Sending webmentions is another matter, it can’t be easily outsourced like receiving them. Somehow some software must become aware that something changed on my site. I spent quite some time searching for a suitable tool, and it looks like most people running static IndieWeb sites opt for either sending webmentions manually (not my thing entirely) or use some active component like lazymention or stapibas, others use Netlify’s special magic. I wasn’t moving over to Netlify anyway, my hosting doesn’t allow running a Node.JS app, and I didn’t leave Known to end up in a PHP situation again, so I needed another solution.

How hard could it really be anyway? Let’s say I copy all my Hugo-generated public out to some temporary directory, and generate the updated version. All I need is a tool to scan both directories, figure out which pages are new, modified, or gone, scan these pages for links and send the webmentions. And sending webmentions is not that hard anyway, there’s a neat Go library to do just that with a couple of function calls.

Of course I ended up writing my own tool. It does just that: compares the two directories, figures out what’s new, changed, or gone, and sends out all the webmentions to where they belong. And while it’s at it, it also scans the site for changed XML feeds and sends out the WebSub pings to the hub where they belong.

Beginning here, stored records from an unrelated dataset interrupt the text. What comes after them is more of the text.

Lemma swapin_ok s a fl l root va fuel :
  let w := pwalk (v_mem s) root (PGROUNDDOWN va) in
  sys_ok kend T s a fl l -> T !! root = Some 2%nat -> 0 <= va < MAXVA -> w <> 0 ->
  valid (ld64 (v_mem s) w) = false -> swapped (ld64 (v_mem s) w) = true -> (length l < fuel)%nat ->
  wp (swapin kend fuel root va) s (swapin_post s a fl l w).
Proof.
  intros w S Hr Hva Hw Hv Hs Hf. pose proof (PGROUNDDOWN_range va Hva) as Hva0.
  pose proof (vo_tables _ _ _ _ _ (so_vm _ _ _ _ _ _ S)) as Ht.
  pose proof (pwalk_pteaddr T _ _ _ Ht Hr Hw) as Hwa. fold w in Hwa.
  unfold swapin, walk. apply wp_bind, wp_walk; [lia|]. fold w. rewrite (proj2 (Z.eqb_neq _ _) Hw).
  apply wp_bind, wp_gets. rewrite Hs, Hv. cbn [negb orb].
  apply wp_bind. eapply wp_mono; [by apply (kalloc_ok kend T s a fl l fuel S)|].
  intros pa s1 (fl1 & l1 & a1 & S1 & E1 & [(Hne & [Hpa Hres Hun _] & _)|(-> & -> & -> & _ & Hwhy)]); cycle 1.
  { cbn [Z.eqb]. apply wp_ret. exists [], l1, a1. split_and!; [done|by eapply evolves_view|apply E1|]. right. auto. }
  rewrite (proj2 (Z.eqb_neq _ _) Hne).
  pose proof (ev_keep _ _ _ _ _ _ _ _ _ E1 w Hwa Hv) as Ek.
  assert (pwalk (v_mem s1) root (PGROUNDDOWN va) = w) as Ew by (apply (pwalk_ext T); [apply E1|done|done]).
  pose proof (swapin_tail_ok s1 a1 fl1 l1 root (PGROUNDDOWN va) pa S1 Hr Hva0) as K.
  rewrite Ew, Ek in K. eapply wp_mono; [by apply K|].
  intros r s' (l' & -> & S' & V' & N' & Hv'). exists fl1, l', a1. split_and!; [done| | |by left].
  - eapply same_view_trans; [by eapply evolves_view|exact V'].
  - eapply inner_eq_trans; [apply E1|exact N'].
Qed.

(** * Transparency *)
(** Every page of every address space, before and after. *)
Definition same_uview s (v : Z -> mem) s' (v' : Z -> mem) : Prop :=
  forall root va, T !! root = Some 2%nat -> uview (v_mem s') v' root va = uview (v_mem s) v root va.

Lemma same_view_uview s v s' v' :
  tables_ok T (v_mem s) -> inner_eq T (v_mem s) (v_mem s') -> same_view s v s' v' -> same_uview s v s' v'.
Proof.
  intros Ht Hin Hv root va Hr. unfold uview. rewrite (pwalk_ext T (v_mem s) (v_mem s')) by done.
  case_bool; [done|]. apply Hv. by apply pwalk_pteaddr.
Qed.

(** C2. Swapping out is transparent.  From a consistent system [swapout]
    returns: its scan ends within one round and one step.  The system stays
    consistent and every process sees the same permissions and contents of
    every page.  Either it returns 0, the page it chose is the first page in
    clock order that was not accessed (the first of all when every page was)
    and the page's frame is the new head of the free list; or it returns -1,
    no page is freed, and no page was resident or no slot was free. *)
Theorem swapout_transparent s a fl l fuel :
  sys_ok kend T s a fl l -> (length l < fuel)%nat ->
  exists r s' fl' l' a', swapout kend fuel s = Ret (r, s') /\ sys_ok kend T s' a' fl' l' /\
    same_uview s (a_view a) s' (a_view a') /\
    (r = 0 /\ (exists victim, chosen s l victim /\ victim :: l' ≡ₚ l /\ fl' = page_to_pa victim :: fl) \/
     r = -1 /\ fl' = fl /\ l' ≡ₚ l /\
       (l = [] \/ forall j, slot_ok j -> slot_used (v_mem s) (v_bitmap s) j = true)).
Proof.
  intros S Hf. destruct (swapout_ok kend T s a fl l fuel S Hf) as (r & s' & E & fl' & l' & a' & S' & Ev & Hr).
  exists r, s', fl', l', a'. split_and!; [done|done| |done].
  intros root va Hroot. eapply evolves_uview; [apply S|exact Ev|done].
Qed.

(** C5. [kalloc] returns.  The page it hands out, if any, is aligned, filled
    with 5, on no list and mapped by no process, and was not in use by the
    kernel before; no process sees a difference; and it fails only when the free list is empty and nothing can be swapped
    out.  A page from the free list is taken without
    swapping, and only its own bytes change. *)
Theorem kalloc_fresh s a fl l fuel :
  sys_ok kend T s a fl l -> (length l < fuel)%nat ->
  exists r s' fl' l' a', kalloc kend fuel s = Ret (r, s') /\ sys_ok kend T s' a' fl' l' /\
    same_uview s (a_view a) s' (a_view a') /\
    (r <> 0 /\ owned_page kend T s' fl' l' r 5 /\ ~ reserved T s fl l r /\
       (forall p fl0, fl = p :: fl0 -> r = p /\ fl' = fl0 /\ l' = l /\ v_mem s' = mfill (v_mem s) p 5 PGSIZE) \/
     r = 0 /\ fl = [] /\ fl' = [] /\ l' ≡ₚ l /\
       (l = [] \/ forall j, slot_ok j -> slot_used (v_mem s) (v_bitmap s) j = true)).
Proof.
  intros S Hf. destruct (kalloc_ok kend T s a fl l fuel S Hf) as (r & s' & E & fl' & l' & a' & S' & Ev & Hr).
  exists r, s', fl', l', a'. split_and!; [done|done| |done].
  intros root va Hroot. eapply evolves_uview; [apply S|exact Ev|done].
Qed.

(** C3. A page fault on a swapped page is repaired transparently: [swapin]
    returns, the system stays consistent, every process sees the same
    permissions and contents of every page, and unless memory and slots are
    exhausted the page is valid again. *)
Theorem swapin_transparent s a fl l root va fuel :
  let w := pwalk (v_mem s) root (PGROUNDDOWN va) in
  sys_ok kend T s a fl l -> T !! root = Some 2%nat -> 0 <= va < MAXVA -> w <> 0 ->
  valid (ld64 (v_mem s) w) = false -> swapped (ld64 (v_mem s) w) = true -> (length l < fuel)%nat ->
  exists r s' fl' l' a', swapin kend fuel root va s = Ret (r, s') /\ sys_ok kend T s' a' fl' l' /\
    same_uview s (a_view a) s' (a_view a') /\
    (r = 0 /\ pwalk (v_mem s') root (PGROUNDDOWN va) = w /\ valid (ld64 (v_mem s') w) = true \/
     r = -1 /\ fl = [] /\ (l = [] \/ forall j, slot_ok j -> slot_used (v_mem s) (v_bitmap s) j = true)).
Proof.
  intros w S Hr Hva Hw Hv Hs Hf. pose proof (vo_tables _ _ _ _ _ (so_vm _ _ _ _ _ _ S)) as Ht.
  destruct (swapin_ok s a fl l root va fuel S Hr Hva Hw Hv Hs Hf)
    as (r & s' & E & fl' & l' & a' & S' & V & N & Hres).
  exists r, s', fl', l', a'. split_and!; [done|done|by apply same_view_uview|].
  destruct Hres as [[-> Hvr]|Hres]; [left|by right]. split_and!; try done. by apply (pwalk_ext T).
Qed.

End swapin.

The rest is fairly straightforward. has been my friend for ages, their fediverse connector I only lately started trying, but that’s easy to set up, too. I still have a lot of things to sort out and polish, and I’m hoping to sneak all my IndieWeb-related work into the hyde-hyde theme I’m using, and in case it doesn’t get merged, maybe I’ll fork it, but that’s still in future.

Publishing automation

One last thing to mention: the way I have set up my publishing process for now. Blogging needs to be fun, and doing all the little steps by hand over and over again is the opposite of fun in my book. Ideally, I need a simple process: write a new post or whatever I’m about to publish, hit a button and have all the rest done automagically. Well, what I’ve set up is fairly close.

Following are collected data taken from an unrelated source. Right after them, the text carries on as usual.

Lemma u32_back r : 0 <= r < 2 ^ 32 -> u32 (u32 (r + 1) - 1) = r.
Proof. intros Hr. unfold u32. rewrite Zminus_mod_idemp_l, Z.add_simpl_r. by apply Z.mod_small. Qed.
Lemma take_ok s : cons_ok s -> cons_r s <> cons_w s ->
  let s' := set_cons (cons_buf s) (u32 (cons_r s + 1)) (cons_w s) (cons_e s) s in
  cons_ok s' /\ ed s' = ed s /\ com s = cons_buf s (cons_r s mod INPUT_BUF_SIZE) :: com s'.
Proof.
  intros O Hne. pose proof (co_wf_com s O) as Wc. pose proof (co_wf s O) as W.
  pose proof (q_empty _ _ ibs_pos ibs_lt ibs_div _ _ Wc) as Hq. rewrite (proj2 (Z.eqb_neq _ _)) in Hq by done.
  symmetry in Hq. apply Z.eqb_neq in Hq.
  pose proof (clen_nonneg (cons_r s) (cons_w s)). pose proof (clen_nonneg (cons_w s) (cons_e s)).
  destruct (q_get _ _ ibs_pos ibs_lt ibs_div (cons_buf s) _ _ Wc Hq) as (Wc' & Lc & Ec).
  destruct (q_get _ _ ibs_pos ibs_lt ibs_div (cons_buf s) (cons_r s) (cons_e s) W) as (W' & Lr & _).
  { pose proof (co_split s O). lia. }
  pose proof (co_bytes s O) as Hb. unfold com in Hb. rewrite Ec in Hb. apply Forall_cons in Hb as [_ Hb].
  cbn zeta. split; [|by split]. split; cbn; [exact W'|apply O| |apply O|exact Hb|apply O].
  fold (clen (u32 (cons_r s + 1)) (cons_w s)). unfold u32. rewrite Lc, Lr, <- (co_split s O). ring.
Qed.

Hugo is good when paired with Git, so no need to re-invent the bicycle. I write up a post in a Markdown editor, save it to where it belongs in Hugo directory structure, git commit and git push. The Git repository is hosted on a Gitolite-powered server that is a Raspberry Pi in my cupboard. There is a server-side Git hook that runs a script (via ssh) in my DreamHost account, and that script is something along the lines of:

set -e
cd /home/username/hugo/
git pull --recurse-submodules
mkdir staging
hugo -d staging/public
mkdir old
rsync -am --del public old
ln -s ../../repository/ staging/public/repo
# and other symlinks I need
# for various things I host on this site
rsync -am --del staging/public ./
# and clean up the now-unnecessary directories

And, of course, the same script is run by cron, too, so I could have this post published after midnight and not have it be published on April, 1. But hey, one can argue this whole blog is a fool’s errand, so why not.